### Exercise prompt
Some entries follow. Reproduce exactly the lines starting at the one with "(** [clamp] on integral quantities. *)" and stopping after the one with "Definition randRange (min".

### Data excerpts
==*==
(** * Drone Lips: the simulation core, embedded and verified

    A shallow embedding of the frame-loop core of the game
    (src/game: math.ts, levels.ts, Enemy.ts, Projectiles.ts,
    input/InputRouter.ts, worlds/*.ts and Game.ts; the modules are named
    after the classes and functions they embed).

    Numbers.  A JavaScript [number] is modelled by a real ([R]): the
    arithmetic of the source ([+], [*], [Math.exp], [Math.sqrt],
    [Math.floor]) is read as exact real arithmetic, so rounding of IEEE
    doubles is outside the model.  Where the source tests a number for
    finiteness ([Number.isFinite]) the argument is a [JsNumber], which adds
    NaN and the two infinities.  Quantities that the source keeps integral
    by construction (hit points, score, pending burst shots) are [Z].

    Randomness.  [Math.random()] is a draw from a stream [nat -> R] read
    through a cursor; the functions that draw are written in the small
    state monad [Rand]. *)

From Stdlib Require Import Reals Lra Lia ZArith List Bool String.
Import ListNotations.

Local Open Scope R_scope.

(** ** JavaScript numbers *)

Inductive JsNumber : Type :=
| Finite (r : R)
| NaN
| PosInfinity
| NegInfinity.

(** [Number.isFinite]. *)
Definition Number_isFinite (n : JsNumber) : bool :=
  match n with
  | Finite _ => true
  | _ => false
  end.

(** Boolean comparisons of reals, as the source's [<], [<=], [>=], [===]. *)
Definition Rltb (a b : R) : bool := if Rlt_dec a b then true else false.
Definition Rleb (a b : R) : bool := if Rle_dec a b then true else false.
Definition Rgeb (a b : R) : bool := Rleb b a.
Definition Rgtb (a b : R) : bool := Rltb b a.
Definition Reqb (a b : R) : bool := if Req_dec_T a b then true else false.

(** [===] between a table number and an arbitrary JavaScript number. *)
Definition strictEq (a : R) (n : JsNumber) : bool :=
  match n with
  | Finite r => Reqb a r
  | _ => false
  end.

(** [Number.isInteger]. *)
Definition Number_isInteger (n : JsNumber) : bool :=
  match n with
  | Finite r => Reqb r (IZR (Zfloor r))
  | _ => false
  end.

(** [n >= r] and [n <= r] for a JavaScript number [n] and a finite [r]:
    a comparison with NaN is false. *)
Definition js_geb (n : JsNumber) (r : R) : bool :=
  match n with
  | Finite x => Rgeb x r
  | PosInfinity => true
  | _ => false
  end.

Definition js_leb (n : JsNumber) (r : R) : bool :=
  match n with
  | Finite x => Rleb x r
  | NegInfinity => true
  | _ => false
  end.

(** [items[i]] for an integral index: [undefined] ([None]) outside the
    array. *)
Definition nthZ {A : Type} (items : list A) (i : Z) : option A :=
  if (i <? 0)%Z then None else nth_error items (Z.to_nat i).

(** *** Rounding to binary64

    The arithmetic of the game is modelled on the reals.  Where a result
    is floored to an integer the rounding of the operands becomes
    observable, and the model rounds: [binary64 x] is the double nearest
    to [x], ties to the even one, for [x] below the overflow threshold. *)

(** The binade of a number: the [e] with [2^e <= |x| < 2^(e+1)]. *)
Definition binade (x : R) : Z := Zfloor (ln (Rabs x) / ln 2).

(** The spacing of the doubles around [x]: [2^(e-52)] in binade [e], and
    the subnormal spacing [2^-1074] below [2^-1022]. *)
Definition ulp (x : R) : R := powerRZ 2 (Z.max (binade x) (-1022) - 52).

(** The integer nearest to [y], a tie going to the even one. *)
Definition nearestEven (y : R) : Z :=
  let f := Zfloor y in
  let d := y - IZR f in
  if Rltb d (/ 2) then f
  else if Rltb (/ 2) d then (f + 1)%Z
  else if Z.even f then f else (f + 1)%Z.

Definition binary64 (x : R) : R :=
  if Reqb x 0 then 0 else IZR (nearestEven (x / ulp x)) * ulp x.

(** ** Math.random as a state monad over a stream of draws *)

Definition Rand (A : Type) : Type := (nat -> R) -> nat -> A * nat.

Definition ret {A : Type} (a : A) : Rand A := fun _ n => (a, n).

Definition bind {A B : Type} (c : Rand A) (k : A -> Rand B) : Rand B :=
  fun s n => let (a, n') := c s n in k a s n'.

(** [Math.random()]: the next draw of the stream. *)
Definition Math_random : Rand R := fun s n => (s n, S n).

Declare Scope rand_scope.
Delimit Scope rand_scope with rand.
Notation "x <- c ;; k" := (bind c (fun x => k))
  (at level 61, c at next level, right associativity) : rand_scope.

(** [for (const x of xs) f(x)] on a pool whose body draws: the elements are
    visited in order and replaced in place. *)
Fixpoint forEachM {A : Type} (f : A -> Rand A) (xs : list A) : Rand (list A) :=
  match xs with
  | [] => ret []
  | x :: rest =>
      bind (f x) (fun x' => bind (forEachM f rest) (fun rest' => ret (x' :: rest')))
  end.

(** [Array.from({length: n}, () => mk())]. *)
Fixpoint arrayFromM {A : Type} (n : nat) (mk : Rand A) : Rand (list A) :=
  match n with
  | O => ret []
  | S k => bind mk (fun x => bind (arrayFromM k mk) (fun rest => ret (x :: rest)))
  end.

(** [Math.round(x)]: the nearest integer, halves rounded up. *)
Definition Math_round (x : R) : Z := Zfloor (x + / 2).

(** ** math.ts *)

Module MathUtil.

(** [clamp(value, min, max) = Math.max(min, Math.min(max, value))]. *)
Definition clamp (value min max : R) : R := Rmax min (Rmin max value).

(** [lerp(a, b, t) = a + (b - a) * t]. *)
Definition lerp (a b t : R) : R := a + (b - a) * t.

(** [THREE.MathUtils.lerp(x, y, t) = (1 - t) * x + t * y]. *)
Definition three_lerp (x y t : R) : R := (1 - t) * x + t * y.

(** [damp(current, target, lambda, dt)]. *)
Definition damp (current target lambda dt : R) : R :=
  if Rleb dt 0 then current
  else lerp current target (1 - exp (- lambda * dt)).

(** [clamp] on integral quantities. *)
Definition clampZ (value min max : Z) : Z := Z.max min (Z.min max value).

(** [randRange(min, max) = min + Math.random() * (max - min)]. *)
Definition randRange (min max : R) : Rand R :=
  bind Math_random (fun r => ret (min + r * (max - min))).

(** [randInt(minInclusive, maxInclusive)
     = Math.floor(randRange(minInclusive, maxInclusive + 1))].
    [Math.floor] makes the rounding of [randRange]'s arithmetic
    observable (the rounded sum can reach [maxInclusive + 1]), so here
    each operation is rounded to binary64: the increment, the
    difference, the product with the draw and the sum. *)
Definition randInt (minInclusive maxInclusive : Z) : Rand Z :=
  bind Math_random (fun r =>
  let min := IZR minInclusive in
  let max := binary64 (IZR maxInclusive + 1) in
  ret (Zfloor (binary64 (min + binary64 (r * binary64 (max - min)))))).

(** [pickOne(items)].  The outer [None] is the thrown error (an empty
    array, detected before anything is drawn); the inner option is the
    array read. *)
Definition pickOne {A : Type} (items : list A) : Rand (option (option A)) :=
  if Nat.eqb (List.length items) 0 then ret None
  else
    bind Math_random (fun r =>
    ret (Some (nthZ items (Zfloor (r * INR (List.length items)))))).

End MathUtil.

(** ** THREE.Vector3 (the operations the game uses) *)

Module Vec3.

Record t : Type := mk { x : R; y : R; z : R }.

Definition zero : t := mk 0 0 0.

(** [a.sub(b)]. *)
Definition sub (a b : t) : t := mk (x a - x b) (y a - y b) (z a - z b).

(** [a.multiplyScalar(s)]. *)
Definition multiplyScalar (a : t) (s : R) : t := mk (x a * s) (y a * s) (z a * s).

(** [a.length()]. *)
Definition length (a : t) : R := sqrt (x a * x a + y a * y a + z a * z a).

(** [a.divideScalar(s) = a.multiplyScalar(1 / s)]. *)
Definition divideScalar (a : t) (s : R) : t := multiplyScalar a (1 / s).

(** [a.normalize() = a.divideScalar(a.length() || 1)]: the zero vector is
    left as it is. *)
Definition normalize (a : t) : t :=
  divideScalar a (if Reqb (length a) 0 then 1 else length a).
==*==
### Answer for the task
(** [clamp] on integral quantities. *)
Definition clampZ (value min max : Z) : Z := Z.max min (Z.min max value).

(** [randRange(min, max) = min + Math.random() * (max - min)]. *)
Definition randRange (min max : R) : Rand R :=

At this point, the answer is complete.